China Briefing | As Shaanxi saga shows, even Xi hits China’s bureaucratic brick wall
- A scandal over illegal villas suggests even China’s most powerful leader since Mao struggles with a bureaucracy that has spent centuries ignoring its leaders
- After all, “the sky is high and the emperor is far away”
The mandarins may cower in his presence and sing his praises publicly, but many of them continue to obfuscate and frustrate Xi’s policy agenda and specific directives.
His apparent frustrations and anger came to a head this month when China Central Television aired an unusual investigative report in which high-level incumbent, sacked and jailed officials in the northwestern province of Shaanxi were paraded to detail how they had repeatedly obfuscated and fobbed off Xi’s specific directives on probing the illegal construction of luxury villas in the ecologically fragile Qinling mountains – five times over a span of about four years, to be exact. The saga was finally laid to rest in July when Xi dispatched a central government task force of anti-graft investigators to probe the blatantly lethargic reactions to his directives, resulting in a large number of senior officials being demoted or detained on charges of corruption.

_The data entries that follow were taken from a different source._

(* ===== verification/AndersenMerge.v ===== *)
(** Merging two nodes of the Andersen solver: the absorbed node's pointees,
    edges and constraints go to the representative, and every invariant of
    propagation survives. *)
From S2P Require Import Prelude UnionFind Andersen AndersenEdges AndersenPointees.

Module AndersenMerge.
Import Andersen AndersenEdges AndersenPointees.
Section merge.
Context {U : Type} `{!IntEqClasses U} `{!IntEqClassesLaws U}.
Implicit Types (s t : state (U:=U)) (k : Kind).

Notation len s := (length (Nodes s)).

(** * Adding a constraint *)

(** What the pointees [RepPts] of [V] owe to a constraint [c]. *)
Definition owed k s (RepPts : gset nat) (c : nat) : Prop :=
  ∀ o, o ∈ RepPts →
    match k with
    | KLoad => edge s o c
    | KStore => edge s c o
    | KMemSrc => ∀ o', o' ∈ PtsSet (node s c) → edge s o o'
    | KMemDst => ∀ o', o' ∈ PtsSet (node s c) → edge s o' o
    end.

(** A new constraint at [V], whose edges are there, and otherwise only edges. *)
Record constrained V (new : list (Kind * nat)) s s' : Prop := {
  cn_wf : wf s';
  cn_uf : SCCUf s' = SCCUf s;
  cn_len : len s' = len s;
  cn_pts W : PtsSet (node s' W) = PtsSet (node s W);
  cn_edge x y : edge s x y → edge s' x y;
  cn_con k W c : c ∈ constraints k (node s' W) ↔
    c ∈ constraints k (node s W) ∨ (W = V ∧ (k, c) ∈ new);
  cn_owed k c : (k, c) ∈ new → owed k s' (PtsSet (node s' V)) c;
  cn_propagated ex : propagated ex s → propagated ex s';
  cn_queued ex : queued ex s → queued ex s'
}.

Lemma cn_rep V new s s' W : constrained V new s s' → rep s' W = rep s W.
Proof. intros H. unfold rep. by rewrite (cn_uf _ _ _ _ H). Qed.

Lemma constrained_refl V s : wf s → constrained V [] s s.
Proof. intros Hwf. split; try done. - intros k W c. set_solver. - by intros k c ?%elem_of_nil. Qed.

Lemma owed_keep k s s' RepPts c :
  (∀ x y, edge s x y → edge s' x y) → (∀ W, PtsSet (node s' W) = PtsSet (node s W)) →
  owed k s RepPts c → owed k s' RepPts c.
Proof.
  intros He Hp Ho o Hin. specialize (Ho o Hin). destruct k; auto.
  - intros o'. rewrite Hp. auto.
  - intros o'. rewrite Hp. auto.
Qed.

Lemma constrained_trans V new1 new2 s1 s2 s3 :
  constrained V new1 s1 s2 → constrained V new2 s2 s3 → constrained V (new1 ++ new2) s1 s3.
Proof.
  intros H1 H2. split.
  - apply H2.
  - rewrite (cn_uf _ _ _ _ H2). apply H1.
  - rewrite (cn_len _ _ _ _ H2). apply H1.
  - intros W. rewrite (cn_pts _ _ _ _ H2). apply H1.
  - intros x y Hxy. by apply H2, H1.
  - intros k W c. rewrite (cn_con _ _ _ _ H2), (cn_con _ _ _ _ H1). set_solver.
  - intros k c [Hc|Hc]%elem_of_app; [|by apply H2].
    rewrite (cn_pts _ _ _ _ H2). apply (owed_keep k s2); [apply H2|apply H2|by apply H1].
  - intros ex Hp. by apply H2, H1.
  - intros ex Hp. by apply H2, H1.
Qed.

Lemma constrained_ext V new s s' : constrained V new s s' → ext s s'.
Proof.
  intros H. split.
  - by rewrite (cn_len _ _ _ _ H).
  - intros x y _ _. by rewrite !(cn_rep _ _ _ _ _ H).
  - intros x _. by rewrite (cn_rep _ _ _ _ _ H).
  - intros x o _. unfold pts. by rewrite (cn_rep _ _ _ _ _ H), (cn_pts _ _ _ _ H).
  - intros x y _ _. apply H.
  - intros k x c _. unfold has_constraint. rewrite (cn_rep _ _ _ _ _ H), (cn_con _ _ _ _ H). auto.
Qed.

(** The new constraints have fired, too. *)
Lemma constrained_fired V new ex s s' :
  V < len s → rep s V = V → constrained V new s s' → fired ex s → fired ex s'.
Proof.
  intros HV HrV H Hf u o. rewrite (cn_len _ _ _ _ H), (cn_rep _ _ _ _ _ H), (cn_pts _ _ _ _ H).
  intros Hu Hr Ho. destruct (Hf u o Hu Hr Ho) as [(HL & HS & HM & HD)|?]; [left|by right].
  split_and!.
  - intros d [Hd|[-> Hd]]%(cn_con _ _ _ _ H KLoad); [by apply H, HL|].
    apply (cn_owed _ _ _ _ H _ _ Hd). by rewrite (cn_pts _ _ _ _ H).
  - intros v [Hv|[-> Hv]]%(cn_con _ _ _ _ H KStore); [by apply H, HS|].
    apply (cn_owed _ _ _ _ H _ _ Hv). by rewrite (cn_pts _ _ _ _ H).
  - intros D o' [HDin|[-> HDin]]%(cn_con _ _ _ _ H KMemSrc) Hback.
    + apply (cn_con _ _ _ _ H KMemDst) in Hback as [Hback|[-> Hback]].
      * rewrite (cn_len _ _ _ _ H), (cn_rep _ _ _ _ _ H), (cn_pts _ _ _ _ H). intros.
        by apply H, (HM D).
      * intros _ _ Ho'. apply (cn_owed _ _ _ _ H _ _ Hback o'); [done|]. by rewrite (cn_pts _ _ _ _ H).
    + intros _ _ Ho'. apply (cn_owed _ _ _ _ H _ _ HDin o); [by rewrite (cn_pts _ _ _ _ H)|done].
  - intros S o' [HSin|[-> HSin]]%(cn_con _ _ _ _ H KMemDst) Hback.
    + apply (cn_con _ _ _ _ H KMemSrc) in Hback as [Hback|[-> Hback]].
      * rewrite (cn_len _ _ _ _ H), (cn_rep _ _ _ _ _ H), (cn_pts _ _ _ _ H). intros.
        by apply H, (HD S).
      * intros _ _ Ho'. apply (cn_owed _ _ _ _ H _ _ Hback o'); [done|]. by rewrite (cn_pts _ _ _ _ H).
    + intros _ _ Ho'. apply (cn_owed _ _ _ _ H _ _ HSin o); [by rewrite (cn_pts _ _ _ _ H)|done].
Qed.

Lemma node_add_constraint k V c s W :
  V < len s →
  node (upd V (add_constraint k c) s) W = if decide (V = W) then add_constraint k c (node s W) else node s W.
Proof. intros HV. rewrite node_upd. repeat case_decide; naive_solver. Qed.

Lemma add_constraint_wf k V c s :
  wf s → V < len s → rep s V = V → c < len s → wf (upd V (add_constraint k c) s).
Proof.
  intros Hwf HV HrV Hc.
  split; intros *; rewrite ?len_upd, ?rep_upd, ?node_add_constraint by done.
  - apply (wf_capacity s Hwf).
  - case_decide; autorewrite with phasar_tables; apply (wf_pts s Hwf).
  - case_decide; autorewrite with phasar_tables; apply (wf_pending s Hwf).
  - case_decide; autorewrite with phasar_tables; apply (wf_dsts s Hwf).
  - case_decide; autorewrite with phasar_tables; apply (wf_dst_set s Hwf).
  - case_decide; [subst|apply (wf_constraints s Hwf)].
    rewrite elem_of_add_constraint; [|intros x; by apply (wf_constraint_set s Hwf)].
    intros [?|[_ ->]]; [by eapply (wf_constraints s Hwf)|done].
  - case_decide; [subst|apply (wf_constraint_set s Hwf)]. intros _.
    apply add_constraint_set. intros x. by apply (wf_constraint_set s Hwf).
  - apply (wf_worklist s Hwf).
  - apply (wf_fatal s Hwf).
Qed.

Lemma below_add_constraint σ k V c s :
  wf s → V < len s → rep s V = V → holds σ k V c → below σ s → below σ (upd V (add_constraint k c) s).
Proof.
  intros Hwf HV HrV Hh Hbl. split; intros *; rewrite ?len_upd, ?rep_upd, ?node_add_constraint by done.
  - apply (bl_rep σ s Hbl).
  - case_decide; autorewrite with phasar_tables; apply (bl_pts σ s Hbl).
  - case_decide; autorewrite with phasar_tables; apply (bl_dsts σ s Hbl).
  - case_decide; [subst|apply (bl_con σ s Hbl)].
    rewrite elem_of_add_constraint by (intros x; by apply (wf_constraint_set s Hwf)).
    intros [?|[-> ->]]; [by apply (bl_con σ s Hbl)|done].
Qed.

(** A constraint is added, and then the edges it asks for. *)
Lemma constrain_then_edges P k V c s s' :
  wf s → V < len s → rep s V = V → c < len s →
  edges P (upd V (add_constraint k c) s) s' →
  owed k s' (PtsSet (node s V)) c → constrained V [(k, c)] s s'.
Proof.
  intros Hwf HV HrV Hc He Ho. pose proof (add_constraint_wf k V c s Hwf HV HrV Hc) as Hwf1.
  pose proof (edges_same _ _ _ He Hwf1) as Hs.
  assert (∀ W, PtsSet (node s' W) = PtsSet (node s W)) as Hpts.
  { intros W. rewrite (sbe_pts _ _ Hs), node_add_constraint by done.
    case_decide; by autorewrite with phasar_tables. }
  assert (∀ W, AssignDsts (node (upd V (add_constraint k c) s) W) = AssignDsts (node s W)) as Hd.
  { intros W. rewrite node_add_constraint by done. case_decide; by autorewrite with phasar_tables. }
  assert (∀ W, PendingPts (node (upd V (add_constraint k c) s) W) = PendingPts (node s W)) as Hpd.
  { intros W. rewrite node_add_constraint by done. case_decide; by autorewrite with phasar_tables. }
  assert (∀ W, PtsSet (node (upd V (add_constraint k c) s) W) = PtsSet (node s W)) as Hpt.
  { intros W. rewrite node_add_constraint by done. case_decide; by autorewrite with phasar_tables. }
  split.
  - by apply (edges_wf _ _ _ He).
  - by rewrite (sbe_uf _ _ Hs).
  - rewrite (sbe_len _ _ Hs). apply len_upd.
  - done.
  - intros x y Hxy. apply (edge_keep _ _ (upd V (add_constraint k c) s)); [|done].
    destruct Hxy as [?|(v & Hv & ?)]; [by left|right]. exists v. by rewrite Hd.
  - intros k' W x. rewrite (sbe_con _ _ Hs), node_add_constraint by done. case_decide as Hdec.
    + subst W. rewrite elem_of_add_constraint by (intros y; by apply (wf_constraint_set s Hwf)).
      rewrite list_elem_of_singleton. naive_solver.
    + naive_solver.
  - intros k' x [= -> ->]%list_elem_of_singleton. by rewrite Hpts.
  - intros ex Hp. apply (edges_propagated _ _ _ _ He Hwf1).
    intros u v o. rewrite len_upd, rep_upd, Hd, Hpd, Hpt. unfold pts. rewrite Hpt. apply Hp.
  - intros ex Hq. apply (edges_queued _ _ _ _ He Hwf1). intros u. rewrite len_upd, rep_upd, Hpd. apply Hq.
Qed.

The airing of the documentary was followed by the annual meeting of China’s top anti-graft investigators in which Xi declared “a sweeping victory” in the fight against corruption and effectively declared war on official lethargy.
At the meeting, the Central Commission for Discipline Inspection – the top anti-graft watchdog – identified fighting “the practice of formalities for formalities’ sake and bureaucratism” as one of its top priorities for the new year.